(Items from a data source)
BEGIN
(** X11.  The device.  [determine_device] always answers [cuda], [cpu] or
    [mps].  A value of [KOKORO_DEVICE] that is one of the three in any
    letter case is returned in lower case whatever the hardware offers; any
    other value counts as none given.  Without a usable value, [cuda] is
    chosen exactly when CUDA is available, and [mps] exactly when CUDA is
    not, the MPS backend exists, says it is available, and a tensor can be
    made on it. *)
Theorem determine_device_cases device_env torch :
  determine_device device_env torch ∈ ["cuda"; "cpu"; "mps"]
  ∧ (∀ e, device_env = Some e ->
          lower e ∈ ["cuda"; "cpu"; "mps"] ->
          determine_device device_env torch = lower e)
  ∧ (∀ e, device_env = Some e ->
          lower e ∉ ["cuda"; "cpu"; "mps"] ->
          determine_device device_env torch = determine_device None torch)
  ∧ (determine_device None torch = "cuda" ↔ cuda_is_available torch = true)
  ∧ (determine_device None torch = "mps"
     ↔ cuda_is_available torch = false ∧ has_mps torch = true
       ∧ mps_is_available torch = true ∧ mps_zeros_ok torch = true).
Proof.
  assert (∀ e, lower e ∈ ["cuda"; "cpu"; "mps"] -> e ≠ "") as Hnonempty.
  { intros e He ->. rewrite lower_empty in He.
    apply list_elem_of_In in He. cbn in He. intuition discriminate. }
  assert (determine_device None torch ∈ ["cuda"; "cpu"; "mps"]) as Hauto.
  { unfold determine_device.
    destruct (cuda_is_available torch), (has_mps torch), (mps_is_available torch),
      (mps_zeros_ok torch); cbn; apply list_elem_of_In; cbn; tauto. }
  assert (∀ e, lower e ∈ ["cuda"; "cpu"; "mps"] ->
               determine_device (Some e) torch = lower e) as Hgiven.
  { intros e He. unfold determine_device.
    rewrite (bool_decide_eq_false_2 _ (Hnonempty e He)), (bool_decide_eq_true_2 _ He).
    done. }
  assert (∀ e, lower e ∉ ["cuda"; "cpu"; "mps"] ->
               determine_device (Some e) torch = determine_device None torch) as Hother.
  { intros e He. unfold determine_device.
    rewrite (bool_decide_eq_false_2 _ He). by rewrite andb_false_r. }
  split; [| split; [| split; [| split]]].
  - destruct device_env as [e |]; [| done].
    destruct (decide (lower e ∈ ["cuda"; "cpu"; "mps"])) as [He | He].
    + by rewrite Hgiven.
    + by rewrite Hother.
  - intros e -> He. by apply Hgiven.
  - intros e -> He. by apply Hother.
  - unfold determine_device.
    destruct (cuda_is_available torch), (has_mps torch), (mps_is_available torch),
      (mps_zeros_ok torch); cbn; split; done.
  - unfold determine_device.
    destruct (cuda_is_available torch), (has_mps torch), (mps_is_available torch),
      (mps_zeros_ok torch); cbn; split; (done || by intros (? & ? & ? & ?)).
Qed.

Lemma determine_device_cases_witness :
  determine_device (Some "CUDA")
    {| cuda_is_available := false; has_mps := true; mps_is_available := true;
       mps_zeros_ok := true |}
  = "cuda".
Proof.
  assert (lower "CUDA" ∈ ["cuda"; "cpu"; "mps"]) as Hin by left.
  exact (proj1 (proj2 (determine_device_cases (Some "CUDA")
                         {| cuda_is_available := false; has_mps := true;
                            mps_is_available := true; mps_zeros_ok := true |}))
           "CUDA" eq_refl Hin).
Defined.

(** ** The dispatcher's calling conventions *)

Lemma known_keywords (sig : list (string * option value))
    (kwargs : list (string * value)) :
  Forall (fun kv => kv.1 ∈ sig.*1) kwargs ->
  forallb (fun kv => bool_decide (kv.1 ∈ sig.*1)) kwargs = true.
Proof.
  induction 1 as [| kv kwargs Hkv _ IH]; [done |].
  cbn [forallb]. by rewrite (bool_decide_eq_true_2 _ Hkv), IH.
Qed.

(** X12.  Named and positional arguments reach [generate_speech] alike.  A
    [params] object whose keys are among [text], [voice_id] and [speed] and
    that gives the first two is answered as the list of the same values in
    the order of the parameters, a missing [speed] being 1.0; and a list of
    two values is answered as the list of three with speed 1.0. *)
Theorem generate_speech_call_conventions cfg ops svc kwargs text voice_id id w :
  Forall (fun kv => kv.1 ∈ ["text"; "voice_id"; "speed"]) kwargs ->
  dict_get kwargs "text" = Some text ->
  dict_get kwargs "voice_id" = Some voice_id ->
  handle_request cfg ops svc
    {| req_method := VStr "generate_speech"; req_params := Some (PDict kwargs);
       req_id := id |} w
  = handle_request cfg ops svc
      {| req_method := VStr "generate_speech";
         req_params :=
           Some (PList [text; voice_id;
                        default (VFloat (Float "1.0")) (dict_get kwargs "speed")]);
         req_id := id |} w
  ∧ handle_request cfg ops svc
      {| req_method := VStr "generate_speech";
         req_params := Some (PList [text; voice_id]); req_id := id |} w
    = handle_request cfg ops svc
        {| req_method := VStr "generate_speech";
           req_params := Some (PList [text; voice_id; VFloat (Float "1.0")]);
           req_id := id |} w.
Proof.
  intros Hkeys Htext Hvoice. split; [| reflexivity].
  unfold handle_request, call_tool.
  cbn [req_method req_params req_id default from_option Datatypes.id
       tools tool_params tool_body bind_params].
  unfold call_with_keywords.
  rewrite (known_keywords
             [("text", None); ("voice_id", None); ("speed", Some (VFloat (Float "1.0")))]
             kwargs Hkeys).
  cbn [negb bind_keywords bind_positional]. rewrite Htext, Hvoice.
  by destruct (dict_get kwargs "speed").
Qed.

Lemma generate_speech_call_conventions_witness :
  handle_request sample_cfg sample_ops sample_svc
    {| req_method := VStr "generate_speech";
       req_params := Some (PDict [("voice_id", VStr "af_test_voice");
                                  ("text", VStr "Hello world")]);
       req_id := VInt 1 |} sample_world
  = handle_request sample_cfg sample_ops sample_svc
      {| req_method := VStr "generate_speech";
         req_params := Some (PList [VStr "Hello world"; VStr "af_test_voice";
                                    VFloat (Float "1.0")]);
         req_id := VInt 1 |} sample_world.
Proof.
  apply (generate_speech_call_conventions sample_cfg sample_ops sample_svc
           [("voice_id", VStr "af_test_voice"); ("text", VStr "Hello world")]
           (VStr "Hello world") (VStr "af_test_voice") (VInt 1) sample_world).
  - repeat constructor.
  - reflexivity.
  - reflexivity.
Defined.

(** ** Failures of [generate_speech] *)









(** ** What [cleanup_audio] reads of its URI *)










(** ** Files below the artifact directory *)





(** ** What the client is told when the service refuses *)



(** ** The speaker embedding of the segment *)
END
--- Work instruction ---
Set down, word for word, each line from the top of the records above through the line with "other value counts".

--- Written answer ---
(** X11.  The device.  [determine_device] always answers [cuda], [cpu] or
    [mps].  A value of [KOKORO_DEVICE] that is one of the three in any
    letter case is returned in lower case whatever the hardware offers; any
    other value counts as none given.  Without a usable value, [cuda] is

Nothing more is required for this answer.